When organizations first began the move to remote working, the transition for recruiting was fairly self explanatory. Interviews are already conducted remotely before onsite interviews, and with tools like Zoom and Google Meet, “onsite” interviews were still able to progress smoothly.
A key challenge for human resources management was how to implement an engaging remote onboarding strategy, especially when dealing with a high-volume of new hires.
Let’s take a look at the pros and cons of onboarding remotely.
- Reduced costs associated with onboarding new employees.
According to SHRM, the average cost-per-hire across industries is $4,425. This value includes unavoidable costs, such as job board fees, benefits, recruiter compensation, and talent acquisition system costs. The value also includes the travel costs of applicants and recruiters as well as relocation costs for new employees, all of which will be diminished with a primarily remote workforce.
- Provide a streamlined process for team members.
Prior to a primarily in-office workforce, hiring teams didn’t likely have a separate onboarding process for remote employees. There were alterations to accommodate a remote employee, but there wasn’t clear value in building build an entirely new process.
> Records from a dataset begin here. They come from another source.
Lemma UpsertUser_row now e db :
  primary_keys db →
  fst (UpsertUser now e db) = None →
  filter (users_on (uc_UserID e)) (users (snd (UpsertUser now e db))) =
    [user_row e
       (default (uc_CreatedAt e)
          (u_created_at <$> head (filter (users_on (uc_UserID e)) (users db))))
       now].
Proof.
  intros (Hpk & _) Hok. apply UpsertUser_ok in Hok.
  rewrite UpsertUser_eq, Hok. simpl.
  rewrite MERGE_filter_on by done.
  pose proof (primary_key_filter u_user_id (uc_UserID e)
                (users_on (uc_UserID e)) (users db) (λ _ H, H) Hpk) as Hlen.
  destruct (filter (users_on (uc_UserID e)) (users db)) as [|r0 rest] eqn:Hf;
    [done|].
  destruct rest; [|simpl in Hlen; lia].
  assert (r0 ∈ filter (users_on (uc_UserID e)) (users db)) as Hr0
    by (rewrite Hf; left).
  apply list_elem_of_filter in Hr0 as [Hr0 _].
  simpl. unfold users_matched, user_row. by rewrite Hr0.
Qed.

Lemma UpsertUser_second t t' e db :
  fst (UpsertUser t e db) = None →
  UpsertUser t' e (snd (UpsertUser t e db)) =
    (None,
     set_users
       ((λ r, if decide (users_on (uc_UserID e) r) then touch_user t' r else r)
          <$> users (snd (UpsertUser t e db)))
       (snd (UpsertUser t e db))).
Proof.
  rewrite UpsertUser_ok. intros Hok.
  rewrite (UpsertUser_eq t' e). rewrite (UpsertUser_eq t e), Hok. simpl.
  rewrite users_violation_merged by done. simpl.
  f_equal. unfold set_users at 1 3. simpl. f_equal.
  unfold MERGE at 1. rewrite decide_True by (by apply MERGE_Exists_on).
  apply list_fmap_ext. intros i r Hr. simpl.
  case_decide as Hon; [|done].
  pose proof (MERGE_Forall_on (users_on (uc_UserID e))
    (users_matched (uc_Email e) (uc_FirstName e) (uc_LastName e) t)
    (users_not_matched (uc_UserID e) (uc_Email e) (uc_FirstName e)
       (uc_LastName e) t (uc_CreatedAt e))
    (λ r, u_email r = uc_Email e ∧ u_first_name r = uc_FirstName e ∧
          u_last_name r = uc_LastName e) (users db)) as HQ.
  rewrite Forall_forall in HQ.
  destruct (HQ ltac:(done) ltac:(done) r) as (He & Hf & Hl);
    [by eapply list_elem_of_lookup_2 | done |].
  unfold users_matched, touch_user. by rewrite He, Hf, Hl.
Qed.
The switch to remote work allows teams the opportunity to build an entirely new onboarding program; one that is built for the remote workforce. The initiative should be tackled with digital transformation top of mind.
Digital transformation refers to the adoption of digital technologies by eliminating older tools that require too many manual processes. When it comes to successful onboarding, you’ll want onboarding software that is accommodating to all of the components of your recruiting process.
- Faster employee ramping
A recent survey found that 65% of employees believe that they would be more productive in a work from home setting. Fewer distractions and avoidance of office politics were among the top reasons why. An experiment conducted by Stanford University seemed to confirm this hypothesis, concluding that work from home employees were 13% more productive than office workers.
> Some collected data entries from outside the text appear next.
Lemma rbind_Ok {A B E} (r : Result A E) (k : A -> Result B E) b :
  rbind r k = Ok b <-> exists a, r = Ok a /\ k a = Ok b.
Proof.
  destruct r as [a|e]; simpl; split; [eauto|by intros (? & [= ->] & ?)|done|].
  by intros (? & ? & _).
Qed.

Lemma ok_or_Ok {A E} (o : option A) (e : E) a : ok_or o e = Ok a <-> o = Some a.
Proof. destruct o; simpl; split; congruence. Qed.

Lemma map_err_Ok {A E F} (f : E -> F) (r : Result A E) a : map_err f r = Ok a <-> r = Ok a.
Proof. destruct r; simpl; split; congruence. Qed.

Lemma try_map_Ok {A B E} (f : A -> Result B E) l l' :
  try_map f l = Ok l' <-> Forall2 (fun x y => f x = Ok y) l l'.
Proof.
  revert l'. induction l as [|x l IH]; intros l'; simpl.
  - split; [intros [= <-]; constructor | by intros ->%Forall2_nil_inv_l].
  - rewrite rbind_Ok. setoid_rewrite rbind_Ok. split.
    + intros (y & Hy & ys & Hys & [= <-]). constructor; [done|by apply IH].
    + intros (y & ys & Hy & Hys & ->)%Forall2_cons_inv_l. exists y. split; [done|].
      exists ys. by rewrite IH.
Qed.

(** ** Machine integers, kept as [Z] with their widths written out *)

Definition u8_max : Z := 255.
Definition u32_max : Z := 4294967295.
Definition u64_max : Z := 18446744073709551615.
Definition u128_max : Z := 340282366920938463463374607431768211455.
Definition i64_max : Z := 9223372036854775807.

Definition in_u8 (z : Z) : Prop := (0 <= z <= u8_max)%Z.
Definition in_u32 (z : Z) : Prop := (0 <= z <= u32_max)%Z.
Definition in_u64 (z : Z) : Prop := (0 <= z <= u64_max)%Z.

Definition wrap_u64 (z : Z) : Z := (z mod 18446744073709551616)%Z.
Definition wrap_u32 (z : Z) : Z := (z mod 4294967296)%Z.

(** [saturating_add], [saturating_sub] and [saturating_mul] at a ceiling. *)
Definition sat_add (m a b : Z) : Z := Z.min m (a + b).
Definition sat_sub (a b : Z) : Z := Z.max 0 (a - b).
Definition sat_mul (m a b : Z) : Z := Z.min m (a * b).

(** [u64::try_from(x)], [i64::try_from(x)] and their like. *)
Definition try_into (m x : Z) : option Z :=
  if decide (0 <= x <= m)%Z then Some x else None.

(** [u64::try_from(frontier).unwrap_or(0)] on a stored [i64]. *)
Definition u64_or_zero (x : Z) : Z := default 0%Z (try_into u64_max x).

(** [i64::try_from(n).unwrap_or(i64::MAX)] on a [u64]. *)
Definition i64_or_max (x : Z) : Z := default i64_max (try_into i64_max x).

Lemma try_into_Some m x y : try_into m x = Some y <-> (x = y /\ 0 <= x <= m)%Z.
Proof.
  unfold try_into. case_decide; split; [by intros [= <-] | by intros [-> _] | done |].
  intros [-> ?]. lia.
Qed.

Lemma u64_or_zero_id x : (0 <= x <= u64_max)%Z -> u64_or_zero x = x.
Proof. intros H. unfold u64_or_zero, try_into. by rewrite decide_True. Qed.

Lemma i64_or_max_id x : (0 <= x <= i64_max)%Z -> i64_or_max x = x.
Proof. intros H. unfold i64_or_max, try_into. by rewrite decide_True. Qed.

Lemma wrap_u64_range z : in_u64 (wrap_u64 z).
Proof.
  unfold in_u64, wrap_u64, u64_max.
  pose proof (Z.mod_pos_bound z 18446744073709551616). lia.
Qed.

Lemma wrap_u64_small z : in_u64 z -> wrap_u64 z = z.
Proof. unfold in_u64, wrap_u64, u64_max. intros. apply Z.mod_small. lia. Qed.

(** ** Bytes: [u8] values as [Z], byte strings as lists of them *)

Abbreviation bytes := (list Z).

Definition wf_bytes (l : bytes) : Prop := Forall in_u8 l.

(** [to_be_bytes] of an [n]-byte unsigned integer. *)
Fixpoint be_bytes (n : nat) (z : Z) : bytes :=
  match n with
  | O => []
  | S m => (Z.shiftr z (8 * Z.of_nat m) mod 256)%Z :: be_bytes m z
  end.

(** [from_be_bytes]. *)
Definition from_be (l : bytes) : Z :=
  fold_left (fun acc b => (acc * 256 + b)%Z) l 0%Z.

(** The order of Rust byte slices, lexicographic. *)
Fixpoint bytes_cmp (a b : bytes) : comparison :=
  match a, b with
  | [], [] => Eq
  | [], _ :: _ => Lt
  | _ :: _, [] => Gt
  | x :: a', y :: b' =>
      match (x ?= y)%Z with Eq => bytes_cmp a' b' | c => c end
  end.

Lemma length_be_bytes n z : length (be_bytes n z) = n.
Proof. induction n as [|n IH]; simpl; congruence. Qed.

Lemma wf_be_bytes n z : wf_bytes (be_bytes n z).
Proof.
  induction n as [|n IH]; simpl; constructor; [|done].
  unfold in_u8, u8_max. pose proof (Z.mod_pos_bound (Z.shiftr z (8 * Z.of_nat n)) 256). lia.
Qed.

Lemma fold_be_acc l acc :
  fold_left (fun acc b => (acc * 256 + b)%Z) l acc
  = (acc * 256 ^ Z.of_nat (length l) + from_be l)%Z.
Proof.
  unfold from_be. revert acc. induction l as [|b l IH]; intros acc; cbn [fold_left length].
  - simpl. lia.
  - rewrite (IH (acc * 256 + b)%Z), (IH (0 * 256 + b)%Z).
    rewrite Nat2Z.inj_succ, Z.pow_succ_r by lia. ring.
Qed.

Lemma from_be_cons b l :
  from_be (b :: l) = (b * 256 ^ Z.of_nat (length l) + from_be l)%Z.
Proof. unfold from_be at 1. cbn [fold_left]. rewrite fold_be_acc. lia. Qed.

Lemma from_be_bytes n z : from_be (be_bytes n z) = (z mod 256 ^ Z.of_nat n)%Z.
Proof.
  induction n as [|n IH]; [simpl; by rewrite Z.mod_1_r|].
  cbn [be_bytes]. rewrite from_be_cons, IH, length_be_bytes.
  rewrite Nat2Z.inj_succ, Z.pow_succ_r by lia.
  rewrite Z.shiftr_div_pow2 by lia.
  replace (2 ^ (8 * Z.of_nat n))%Z with (256 ^ Z.of_nat n)%Z
    by (rewrite Z.pow_mul_r by lia; done).
  rewrite (Z.mul_comm 256), Z.rem_mul_r by (try apply Z.pow_nonzero; lia). lia.
Qed.

Lemma from_be_range l :
  wf_bytes l -> (0 <= from_be l < 256 ^ Z.of_nat (length l))%Z.
Proof.
  induction 1 as [|b l Hb Hl IH]; [unfold from_be; simpl; lia|].
  rewrite from_be_cons. simpl length. rewrite Nat2Z.inj_succ, Z.pow_succ_r by lia.
  unfold in_u8, u8_max in Hb. nia.
Qed.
When employees are able to onboard remotely and work through a checklist of items, fewer distractions allow them to become contributing members quicker.
- Accessibility to teammates
There isn’t an adequate substitution for having direct contact with your team members day to day, especially when you’re new on the job. There is no replacement for being able to walk over to your teammate and ask them a question.
Digital transformation and the adoption of new technologies can help to mitigate the issue, but it’s hard to see a remote working environment that is comparable to an in-person environment when it comes to accessibility.
- Limited experience
While a remote employee onboarding process may have some benefits for your organization, it comes at the expense of employee engagement.
The office environment can sometimes be a key factor for job seekers when deciding what company they want to work for. It isn’t clear how human resources teams are going to be able to maintain a high-quality company culture moving forward.